Decades after Jimmy Hoffa’s disappearance captivated the nation, the FBI is once again looking for the body of the mob-connected labor leader in an investigation spurred by a deathbed confession. According to the New York Times, in late October the FBI began a site survey on a former dump near the Pulaski Skyway in Jersey City to look for a steel drum 15 feet below the earth that may contain Hoffa’s body.
Since the former International Brotherhood of Teamsters president was last seen outside a Detroit restaurant in 1975 — amid a dispute with the New Jersey mafia over a plan to come back as the Teamsters leader — there have been several unsuccessful searches for his body. Feds first came to the landfill in Jersey City months after Hoffa’s disappearance, following up on several credible tips.

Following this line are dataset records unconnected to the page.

(** C10 — frame of an accumulation pass.  When [get_hist] returns, the
    device memory has the allocations it had, and every buffer other than
    the histogram buffer of the object (the coordinate buffers, the weight
    buffer and the bin-edge buffers among them) holds what it held before
    the call; the handles and the bin counts of the object are unchanged. *)
Theorem get_hist_frame `{FType F} (self self' : GPUhist F) (n_evts : Z)
    (d_x d_y d_w : nat) (mem mem' : device F) (r : list (list F)) :
  get_hist self n_evts d_x d_y d_w mem = Some (r, self', mem') →
  length mem' = length mem ∧
  (∀ q, q ≠ d_hist2d self → mem' !! q = mem !! q) ∧
  d_hist2d self' = d_hist2d self ∧
  d_bin_edges_x self' = d_bin_edges_x self ∧
  d_bin_edges_y self' = d_bin_edges_y self ∧
  n_bins_x self' = n_bins_x self ∧ n_bins_y self' = n_bins_y self.
Proof.
  intros (self1 & mem1 & h & Hc & Hl & _ & ->)%get_hist_stages.
  destruct (clear_frame _ _ _ _ Hc) as (Hs1 & Hf1 & Hnx & Hny & Hdh & Hdx & Hdy).
  destruct (launch_Hist2D_frame _ _ _ _ _ Hl) as [Hs2 Hf2]. cbn in Hf2.
  split; [|split].
  - unfold mem_shape in *.
    by rewrite <- (length_fmap length mem'), Hs2, Hs1, length_fmap.
  - intros q Hq. rewrite Hf2 by congruence. by apply Hf1.
  - cbn. auto.
Qed.

Lemma get_hist_frame_witness :
  length demo_mem' = length demo_mem ∧
  (∀ q, q ≠ d_hist2d demo_self → demo_mem' !! q = demo_mem !! q) ∧
  d_hist2d demo_self' = d_hist2d demo_self ∧
  d_bin_edges_x demo_self' = d_bin_edges_x demo_self ∧
  d_bin_edges_y demo_self' = d_bin_edges_y demo_self ∧
  n_bins_x demo_self' = n_bins_x demo_self ∧
  n_bins_y demo_self' = n_bins_y demo_self.
Proof.
  apply (get_hist_frame demo_self demo_self' 4 3 4 5 demo_mem demo_mem'
           [[0; 0; 0]; [0; 0; 7]; [0; 13; 11]]).
  vm_compute. reflexivity.
Defined.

The lead that led the FBI back to the 87-acre landfill now known as Skyway Park also dates back to 1975, when a teenager named Frank Cappola, working at the landfill with his father, Paul Cappola Sr., saw a black limo drive into the mud, according to a sworn statement given in 2019. “They’re here,” he recalled his father saying, before walking up to the car, talking with the men, and pointing to a faraway corner of the landfill. Shortly before Cappola Sr.’s death in 2008, he confessed to his son that he was instructed to bury Hoffa’s body, which was placed headfirst in a steel drum. Worried that the original location in the dump was compromised, Frank Cappola wrote: “My father, who didn’t trust anybody, decided to dig a second hole with a company excavator and to place Hoffa in that location.” After sinking the barrel into the dirt, he layered the hole with up to 30 chemical drums, followed by bricks and dirt.
According to the Times, Frank Cappola later connected with journalist Dan Moldea, who has written frequently about organized crime and Jimmy Hoffa, who was played by Al Pacino in the 2019 Martin Scorsese film The Irishman. Before his death in March 2020, he told Moldea about his father’s confession; after writing about the ordeal, he says the FBI contacted him that year.
This latest chapter in the Hoffa disappearance, one of those pieces of 20th century American lore that returns to prominence every few years, comes at a peculiar time. In addition to being a belated 79th birthday gift for Martin Scorsese, the news of the investigation was published the week the Teamsters elect a leader to succeed his son James P. Hoffa, who has been the union’s president since 1999.